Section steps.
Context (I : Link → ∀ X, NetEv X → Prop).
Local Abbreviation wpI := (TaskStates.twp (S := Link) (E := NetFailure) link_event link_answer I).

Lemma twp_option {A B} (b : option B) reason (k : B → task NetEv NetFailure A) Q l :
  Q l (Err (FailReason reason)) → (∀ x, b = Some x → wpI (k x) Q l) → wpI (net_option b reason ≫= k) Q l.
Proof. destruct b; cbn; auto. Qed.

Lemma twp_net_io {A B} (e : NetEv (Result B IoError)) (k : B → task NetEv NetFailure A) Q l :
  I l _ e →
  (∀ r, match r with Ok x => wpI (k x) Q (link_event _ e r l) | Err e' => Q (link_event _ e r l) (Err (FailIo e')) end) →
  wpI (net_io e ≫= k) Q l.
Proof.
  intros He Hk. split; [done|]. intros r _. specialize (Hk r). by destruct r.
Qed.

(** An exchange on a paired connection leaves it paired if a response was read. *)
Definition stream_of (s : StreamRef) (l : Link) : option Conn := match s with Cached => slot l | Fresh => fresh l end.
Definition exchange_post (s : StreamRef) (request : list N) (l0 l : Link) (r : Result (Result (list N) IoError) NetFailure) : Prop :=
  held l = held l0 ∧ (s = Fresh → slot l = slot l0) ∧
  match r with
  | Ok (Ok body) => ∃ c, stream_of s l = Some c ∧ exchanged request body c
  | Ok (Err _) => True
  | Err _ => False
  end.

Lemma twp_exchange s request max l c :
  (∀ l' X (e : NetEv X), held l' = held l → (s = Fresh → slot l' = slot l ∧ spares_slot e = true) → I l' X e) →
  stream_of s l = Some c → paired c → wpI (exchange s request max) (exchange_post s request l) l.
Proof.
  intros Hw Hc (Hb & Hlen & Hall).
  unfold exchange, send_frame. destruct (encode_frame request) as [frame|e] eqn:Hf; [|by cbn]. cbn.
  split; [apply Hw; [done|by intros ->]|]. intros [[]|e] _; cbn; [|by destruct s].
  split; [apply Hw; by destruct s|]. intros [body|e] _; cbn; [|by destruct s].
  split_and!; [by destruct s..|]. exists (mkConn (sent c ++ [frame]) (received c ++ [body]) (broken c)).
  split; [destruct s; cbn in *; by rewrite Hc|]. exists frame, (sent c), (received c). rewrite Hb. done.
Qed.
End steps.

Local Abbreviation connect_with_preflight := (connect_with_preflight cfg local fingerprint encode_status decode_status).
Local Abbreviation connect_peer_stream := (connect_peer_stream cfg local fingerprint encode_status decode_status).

────────

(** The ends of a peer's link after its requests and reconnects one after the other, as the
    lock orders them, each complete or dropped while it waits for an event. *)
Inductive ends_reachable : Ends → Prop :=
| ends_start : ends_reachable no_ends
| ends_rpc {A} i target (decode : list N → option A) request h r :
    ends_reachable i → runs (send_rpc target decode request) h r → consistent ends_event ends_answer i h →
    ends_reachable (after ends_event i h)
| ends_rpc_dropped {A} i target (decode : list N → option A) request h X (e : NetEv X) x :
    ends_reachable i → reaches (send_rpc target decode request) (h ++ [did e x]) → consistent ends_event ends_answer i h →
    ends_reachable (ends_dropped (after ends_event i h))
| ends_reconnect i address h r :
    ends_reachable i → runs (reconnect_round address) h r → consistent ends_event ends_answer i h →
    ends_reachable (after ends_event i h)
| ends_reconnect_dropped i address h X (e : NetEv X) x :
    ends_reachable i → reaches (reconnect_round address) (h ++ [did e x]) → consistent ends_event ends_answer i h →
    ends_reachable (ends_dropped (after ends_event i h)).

────────

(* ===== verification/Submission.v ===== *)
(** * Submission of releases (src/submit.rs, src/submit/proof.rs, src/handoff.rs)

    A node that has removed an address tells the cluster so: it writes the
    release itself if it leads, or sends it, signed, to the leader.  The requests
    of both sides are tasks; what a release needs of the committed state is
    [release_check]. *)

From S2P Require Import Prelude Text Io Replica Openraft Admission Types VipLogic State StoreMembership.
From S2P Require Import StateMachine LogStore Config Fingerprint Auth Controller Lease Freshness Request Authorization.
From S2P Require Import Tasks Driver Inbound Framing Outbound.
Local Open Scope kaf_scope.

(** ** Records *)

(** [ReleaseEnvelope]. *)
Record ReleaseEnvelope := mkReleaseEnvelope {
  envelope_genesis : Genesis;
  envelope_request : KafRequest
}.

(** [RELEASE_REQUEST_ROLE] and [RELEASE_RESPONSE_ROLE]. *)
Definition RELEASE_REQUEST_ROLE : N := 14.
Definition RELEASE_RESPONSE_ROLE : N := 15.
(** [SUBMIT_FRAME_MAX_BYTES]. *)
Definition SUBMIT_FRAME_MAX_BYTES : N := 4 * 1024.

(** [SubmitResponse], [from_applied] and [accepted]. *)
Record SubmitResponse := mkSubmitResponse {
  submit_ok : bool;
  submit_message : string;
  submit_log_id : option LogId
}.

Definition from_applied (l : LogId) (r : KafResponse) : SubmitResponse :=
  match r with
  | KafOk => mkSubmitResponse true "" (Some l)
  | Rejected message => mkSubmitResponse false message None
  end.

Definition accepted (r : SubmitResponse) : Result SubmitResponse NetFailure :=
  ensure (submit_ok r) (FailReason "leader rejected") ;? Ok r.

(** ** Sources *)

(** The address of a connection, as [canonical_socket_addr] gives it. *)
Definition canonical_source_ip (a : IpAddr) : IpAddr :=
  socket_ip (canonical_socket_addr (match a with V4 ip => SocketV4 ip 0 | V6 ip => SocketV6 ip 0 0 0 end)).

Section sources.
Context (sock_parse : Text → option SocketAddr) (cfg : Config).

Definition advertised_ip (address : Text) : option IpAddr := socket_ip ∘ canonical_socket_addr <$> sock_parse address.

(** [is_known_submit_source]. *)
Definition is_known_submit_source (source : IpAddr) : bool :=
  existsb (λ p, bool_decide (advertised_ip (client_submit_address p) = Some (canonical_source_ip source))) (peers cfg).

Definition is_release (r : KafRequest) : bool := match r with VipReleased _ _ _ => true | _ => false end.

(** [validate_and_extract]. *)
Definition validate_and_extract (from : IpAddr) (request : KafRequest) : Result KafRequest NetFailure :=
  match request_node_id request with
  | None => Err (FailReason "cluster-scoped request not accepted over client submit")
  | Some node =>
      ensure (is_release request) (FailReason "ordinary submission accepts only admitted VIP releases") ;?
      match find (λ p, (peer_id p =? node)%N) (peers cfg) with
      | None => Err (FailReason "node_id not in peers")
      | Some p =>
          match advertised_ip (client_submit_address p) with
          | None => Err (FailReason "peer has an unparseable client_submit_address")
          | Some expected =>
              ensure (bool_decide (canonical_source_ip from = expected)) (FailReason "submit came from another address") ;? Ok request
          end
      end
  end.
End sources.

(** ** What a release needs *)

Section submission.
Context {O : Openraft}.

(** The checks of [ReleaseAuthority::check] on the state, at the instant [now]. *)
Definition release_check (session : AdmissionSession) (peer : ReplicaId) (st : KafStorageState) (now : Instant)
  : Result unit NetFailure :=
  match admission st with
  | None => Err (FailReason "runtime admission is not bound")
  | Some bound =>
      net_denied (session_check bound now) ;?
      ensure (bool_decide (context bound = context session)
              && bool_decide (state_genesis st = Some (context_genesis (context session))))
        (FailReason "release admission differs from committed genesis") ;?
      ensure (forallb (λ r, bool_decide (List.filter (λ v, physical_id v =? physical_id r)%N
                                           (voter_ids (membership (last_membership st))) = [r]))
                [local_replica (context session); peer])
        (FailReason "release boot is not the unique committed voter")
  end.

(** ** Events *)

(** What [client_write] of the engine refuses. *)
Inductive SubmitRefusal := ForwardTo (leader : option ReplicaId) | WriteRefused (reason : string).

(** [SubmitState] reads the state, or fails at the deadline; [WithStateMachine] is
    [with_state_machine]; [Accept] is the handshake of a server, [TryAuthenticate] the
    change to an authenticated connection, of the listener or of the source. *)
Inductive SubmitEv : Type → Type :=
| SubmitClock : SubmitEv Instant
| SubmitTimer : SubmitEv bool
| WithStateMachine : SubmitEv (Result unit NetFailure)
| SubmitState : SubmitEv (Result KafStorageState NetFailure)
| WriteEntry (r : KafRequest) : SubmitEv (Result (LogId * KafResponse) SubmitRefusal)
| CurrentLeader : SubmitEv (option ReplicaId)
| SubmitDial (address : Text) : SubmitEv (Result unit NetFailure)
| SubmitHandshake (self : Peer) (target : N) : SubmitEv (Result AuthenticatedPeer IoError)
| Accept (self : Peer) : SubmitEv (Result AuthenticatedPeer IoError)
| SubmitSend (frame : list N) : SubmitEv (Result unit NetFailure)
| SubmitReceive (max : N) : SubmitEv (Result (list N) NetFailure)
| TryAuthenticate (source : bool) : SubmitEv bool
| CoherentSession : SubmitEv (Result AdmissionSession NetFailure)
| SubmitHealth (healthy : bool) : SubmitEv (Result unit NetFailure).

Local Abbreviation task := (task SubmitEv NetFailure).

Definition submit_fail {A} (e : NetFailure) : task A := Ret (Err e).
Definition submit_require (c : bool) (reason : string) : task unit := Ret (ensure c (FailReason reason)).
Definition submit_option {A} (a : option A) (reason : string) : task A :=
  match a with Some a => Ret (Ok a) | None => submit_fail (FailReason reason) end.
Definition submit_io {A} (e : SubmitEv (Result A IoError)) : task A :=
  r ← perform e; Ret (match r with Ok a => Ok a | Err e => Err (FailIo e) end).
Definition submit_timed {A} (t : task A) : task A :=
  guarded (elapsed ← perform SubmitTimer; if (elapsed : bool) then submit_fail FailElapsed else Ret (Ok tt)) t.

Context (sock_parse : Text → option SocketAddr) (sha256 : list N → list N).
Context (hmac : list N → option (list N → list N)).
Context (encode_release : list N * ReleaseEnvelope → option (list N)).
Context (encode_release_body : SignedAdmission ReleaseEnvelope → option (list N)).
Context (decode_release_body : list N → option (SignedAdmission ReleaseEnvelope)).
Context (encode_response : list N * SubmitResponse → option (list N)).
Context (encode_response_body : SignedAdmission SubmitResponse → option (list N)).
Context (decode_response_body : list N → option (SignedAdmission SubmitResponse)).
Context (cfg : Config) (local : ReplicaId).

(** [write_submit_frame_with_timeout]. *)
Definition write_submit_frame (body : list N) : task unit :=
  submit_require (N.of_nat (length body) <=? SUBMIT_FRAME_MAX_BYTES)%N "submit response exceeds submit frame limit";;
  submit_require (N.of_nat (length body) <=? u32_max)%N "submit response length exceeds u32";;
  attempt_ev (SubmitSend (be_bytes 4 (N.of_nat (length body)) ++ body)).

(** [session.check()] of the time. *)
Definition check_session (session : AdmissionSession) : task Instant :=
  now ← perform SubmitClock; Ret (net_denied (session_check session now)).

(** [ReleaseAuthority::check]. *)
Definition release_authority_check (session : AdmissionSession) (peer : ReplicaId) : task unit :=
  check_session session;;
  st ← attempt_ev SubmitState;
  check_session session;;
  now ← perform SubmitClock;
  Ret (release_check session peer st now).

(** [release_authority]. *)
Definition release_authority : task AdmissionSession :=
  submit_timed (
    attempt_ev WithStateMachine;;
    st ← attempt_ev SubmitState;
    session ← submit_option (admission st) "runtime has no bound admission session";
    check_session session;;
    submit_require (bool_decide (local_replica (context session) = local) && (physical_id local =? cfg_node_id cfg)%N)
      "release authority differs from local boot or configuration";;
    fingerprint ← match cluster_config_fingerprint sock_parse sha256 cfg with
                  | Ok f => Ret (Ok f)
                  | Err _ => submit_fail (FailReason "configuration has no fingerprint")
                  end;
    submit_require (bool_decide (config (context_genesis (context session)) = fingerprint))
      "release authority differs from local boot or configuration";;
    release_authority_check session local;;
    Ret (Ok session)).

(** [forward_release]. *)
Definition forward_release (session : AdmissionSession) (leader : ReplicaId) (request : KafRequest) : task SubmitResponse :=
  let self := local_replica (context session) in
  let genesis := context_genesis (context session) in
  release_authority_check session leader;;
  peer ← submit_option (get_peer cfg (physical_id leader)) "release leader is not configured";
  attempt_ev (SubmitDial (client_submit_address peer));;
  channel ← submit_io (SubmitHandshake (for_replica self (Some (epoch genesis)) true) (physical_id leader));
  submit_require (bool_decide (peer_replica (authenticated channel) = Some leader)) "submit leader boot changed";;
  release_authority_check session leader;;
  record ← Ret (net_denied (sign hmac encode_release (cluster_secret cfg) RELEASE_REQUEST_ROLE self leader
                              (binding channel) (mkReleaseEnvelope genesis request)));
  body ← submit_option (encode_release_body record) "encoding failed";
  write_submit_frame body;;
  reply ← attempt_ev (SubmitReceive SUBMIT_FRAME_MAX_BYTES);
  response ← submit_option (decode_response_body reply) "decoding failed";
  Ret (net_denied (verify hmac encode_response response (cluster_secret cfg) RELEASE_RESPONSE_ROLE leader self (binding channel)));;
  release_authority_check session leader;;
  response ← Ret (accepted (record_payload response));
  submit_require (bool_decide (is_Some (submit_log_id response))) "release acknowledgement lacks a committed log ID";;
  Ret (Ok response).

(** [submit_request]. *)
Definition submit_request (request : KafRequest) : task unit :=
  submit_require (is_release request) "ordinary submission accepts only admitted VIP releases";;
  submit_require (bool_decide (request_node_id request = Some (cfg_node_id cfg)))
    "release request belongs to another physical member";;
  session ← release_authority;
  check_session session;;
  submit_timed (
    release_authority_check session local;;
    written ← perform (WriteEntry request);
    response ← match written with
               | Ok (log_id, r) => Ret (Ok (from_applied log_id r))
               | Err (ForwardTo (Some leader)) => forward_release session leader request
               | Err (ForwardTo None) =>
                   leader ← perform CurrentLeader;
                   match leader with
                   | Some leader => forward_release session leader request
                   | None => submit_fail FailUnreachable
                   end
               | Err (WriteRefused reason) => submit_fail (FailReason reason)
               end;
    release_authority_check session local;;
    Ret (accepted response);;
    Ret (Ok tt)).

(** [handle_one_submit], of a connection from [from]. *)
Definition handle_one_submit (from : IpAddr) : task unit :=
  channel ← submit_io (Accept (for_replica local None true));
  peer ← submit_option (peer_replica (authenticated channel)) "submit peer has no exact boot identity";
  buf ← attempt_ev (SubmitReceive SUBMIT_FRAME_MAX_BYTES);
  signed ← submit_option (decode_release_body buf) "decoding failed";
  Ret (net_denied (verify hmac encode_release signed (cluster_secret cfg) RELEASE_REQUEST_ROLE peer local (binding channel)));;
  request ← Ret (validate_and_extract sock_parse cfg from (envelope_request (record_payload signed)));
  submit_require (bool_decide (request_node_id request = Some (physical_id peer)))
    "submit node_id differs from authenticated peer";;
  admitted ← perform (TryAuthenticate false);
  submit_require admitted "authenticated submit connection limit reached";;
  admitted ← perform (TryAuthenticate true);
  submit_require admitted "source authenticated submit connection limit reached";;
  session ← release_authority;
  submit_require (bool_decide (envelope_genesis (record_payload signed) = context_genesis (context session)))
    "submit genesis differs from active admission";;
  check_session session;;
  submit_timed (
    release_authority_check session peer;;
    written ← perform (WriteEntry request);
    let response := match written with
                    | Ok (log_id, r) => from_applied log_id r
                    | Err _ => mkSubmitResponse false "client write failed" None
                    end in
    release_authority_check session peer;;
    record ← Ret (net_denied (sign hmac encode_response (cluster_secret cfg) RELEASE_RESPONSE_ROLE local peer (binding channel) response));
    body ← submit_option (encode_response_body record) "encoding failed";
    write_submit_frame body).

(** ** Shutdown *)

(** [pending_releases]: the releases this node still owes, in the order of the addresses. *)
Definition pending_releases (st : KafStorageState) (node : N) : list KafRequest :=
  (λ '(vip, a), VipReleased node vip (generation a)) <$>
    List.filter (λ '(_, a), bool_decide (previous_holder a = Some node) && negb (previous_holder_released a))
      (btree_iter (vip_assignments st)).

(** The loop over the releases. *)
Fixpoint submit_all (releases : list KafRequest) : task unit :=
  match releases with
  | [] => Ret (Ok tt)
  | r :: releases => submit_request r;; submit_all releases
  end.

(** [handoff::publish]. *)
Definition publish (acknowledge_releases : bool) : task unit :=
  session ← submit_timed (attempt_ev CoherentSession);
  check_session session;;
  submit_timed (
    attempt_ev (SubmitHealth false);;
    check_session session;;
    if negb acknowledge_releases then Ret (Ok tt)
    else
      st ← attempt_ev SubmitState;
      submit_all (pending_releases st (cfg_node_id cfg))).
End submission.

────────

In the listing above, find the line with "Context (decode_response_body : list" and the line with "(** [forward_release]. *)"; set down exactly those two lines and every line between them, nothing more.

Context (decode_response_body : list N → option (SignedAdmission SubmitResponse)).
Context (cfg : Config) (local : ReplicaId).

(** [write_submit_frame_with_timeout]. *)
Definition write_submit_frame (body : list N) : task unit :=
  submit_require (N.of_nat (length body) <=? SUBMIT_FRAME_MAX_BYTES)%N "submit response exceeds submit frame limit";;
  submit_require (N.of_nat (length body) <=? u32_max)%N "submit response length exceeds u32";;
  attempt_ev (SubmitSend (be_bytes 4 (N.of_nat (length body)) ++ body)).

(** [session.check()] of the time. *)
Definition check_session (session : AdmissionSession) : task Instant :=
  now ← perform SubmitClock; Ret (net_denied (session_check session now)).

(** [ReleaseAuthority::check]. *)
Definition release_authority_check (session : AdmissionSession) (peer : ReplicaId) : task unit :=
  check_session session;;
  st ← attempt_ev SubmitState;
  check_session session;;
  now ← perform SubmitClock;
  Ret (release_check session peer st now).

(** [release_authority]. *)
Definition release_authority : task AdmissionSession :=
  submit_timed (
    attempt_ev WithStateMachine;;
    st ← attempt_ev SubmitState;
    session ← submit_option (admission st) "runtime has no bound admission session";
    check_session session;;
    submit_require (bool_decide (local_replica (context session) = local) && (physical_id local =? cfg_node_id cfg)%N)
      "release authority differs from local boot or configuration";;
    fingerprint ← match cluster_config_fingerprint sock_parse sha256 cfg with
                  | Ok f => Ret (Ok f)
                  | Err _ => submit_fail (FailReason "configuration has no fingerprint")
                  end;
    submit_require (bool_decide (config (context_genesis (context session)) = fingerprint))
      "release authority differs from local boot or configuration";;
    release_authority_check session local;;
    Ret (Ok session)).

(** [forward_release]. *)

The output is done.